The largest computer manufacturer in the world, Lenovo has made its biggest mistake in history by pre-installing hidden SuperFish software in consumers' computer. The computer giant is being criticized for selling laptops, pre-installed with this invasive marketing software that opens up door hackers and cyber crook.
Some users in late May found the issue when using a new Lenovo laptop that, an automatically downloaded Lenovo updater installed covertly in their computers overwriting a system file on every boot. Lenovo PCs running on windows 7 and 8 has BIOS firmware that automatically downloads and installs Lenovo’s update s/w on boot - any attempt by the users to remove it from the computer has become futile.

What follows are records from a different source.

(** ** Pass 1 *)

Lemma pass1_correct_witness :
  let '(st, l, g, s') := @pass1 healthy_env false false 2097152 (4 * PAGE_SIZE) 1048576 (replicate 16 0)
                           [space] (pass1_start 4) kst_init in
  st = NV_OK /\ p1_cpu_off l = 4096 /\ p1_pages l = gpu_pages (Some 1) visits /\
  mem_holds (k_user s') 1048576 cpu_page.
Proof.
  pose proof (@pass1_correct healthy_env false false 2097152 4 1048576 (replicate 16 0) [space] space
    kst_init eq_refl (demo_walk false)) as H.
  destruct (pass1 _ _ _ _ _ _ _ _ _) as [[[st l] g] s'].
  destruct H as (_ & Hh & _ & _ & _ & H). specialize (Hh _). destruct (H Hh) as (_ & _ & _ & Hp & Hc & _ & _ & Hm & _).
  split; [exact Hh|]. split; [rewrite Hc; vm_compute; reflexivity|]. split; [exact Hp|].
  replace cpu_page with (mjoin (cpu_pages (Some 1) visits)) by (vm_compute; reflexivity).
  apply Hm. discriminate.
Defined.

(** ** The reads *)

Lemma read_pages_resident_correct_witness :
  let '(st, outs, s') := @uvm_api_live_migration_read_pages_resident healthy_env toy_cc params [space] cc_start in
  st = NV_OK /\ ro_gpu_bytes outs = Some 8192 /\
  mem_holds (k_user s') 4096 (resmap_of (Some 1) 2097152 (replicate 4 RESMAP_ABSENT) visits) /\
  mem_holds (k_user s') 2097152 (@vid_pages toy_cc [phys 0; phys 1]).
Proof.
  pose proof (@read_pages_resident_correct healthy_env toy_cc params [space] (Some 1) visits [] cc_start
    eq_refl (demo_read_call false false) cc_start_ok (proj1 cc_start_locks) (proj2 cc_start_locks)) as H.
  destruct (uvm_api_live_migration_read_pages_resident _ _ _) as [[st outs] s'].
  destruct H as (_ & _ & _ & _ & _ & Hh & H). specialize (Hh _). destruct (H Hh) as (nr & (Hm & _ & Hg) & ->).
  split; [exact Hh|]. split; [vm_compute; reflexivity|]. split; [exact Hm|].
  rewrite <- (demo_gpu_phys false). apply Hg. discriminate.
Defined.

(** What a good encrypted read says of its OUT fields. *)
Lemma encrypted_read_ok_outs h ready p spaces gpu D out s :
  @encrypted_read_ok healthy_env toy_cc h ready p spaces gpu D out s -> meta_room true p -> ready ->
  let '(st, outs, s') := h p spaces s in st = NV_OK /\ exists nr, outs = encrypted_outs p gpu D nr.
Proof.
  unfold encrypted_read_ok. destruct (h p spaces s) as [[st outs] s'].
  intros (_ & _ & _ & _ & _ & Hh & Hok) Hm Hr. specialize (Hh _ Hm Hr). split; [done|].
  destruct (Hok Hh) as (nr & _ & _ & ->). eauto.
Qed.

Also, the virus scanner doesn't pick up adware on m/c's. Thanks to Roel Schouwenberg, an independent security researcher who brought into attention of Lenovo’s massive vulnerability s/w and discovered possible ways the program could be exploited.
The extent of the vulnerable software is so large that it analyzes user’s internet habits and injects third-party advertising into websites on browsers such as Internet Explorer and Google Chrome based on that activities without users’ permission.'
The vulnerability was linked to the way Lenovo utilized a Microsoft Win mechanism in a feature found in its BIOS firmware called Lenovo Service Engine (LSE) that was installed in some customers' personal computer. As a result of this finding, Microsoft recently released updates and a guideline that strongly recommends customers update their systems with BIOS firmware which disables or removes this feature and LSE functionality is now removed from newly manufactured systems.
Lenovo a statement briefed that it has stopped shipping the adware last month and consumers need not worry about the thing compromising their security.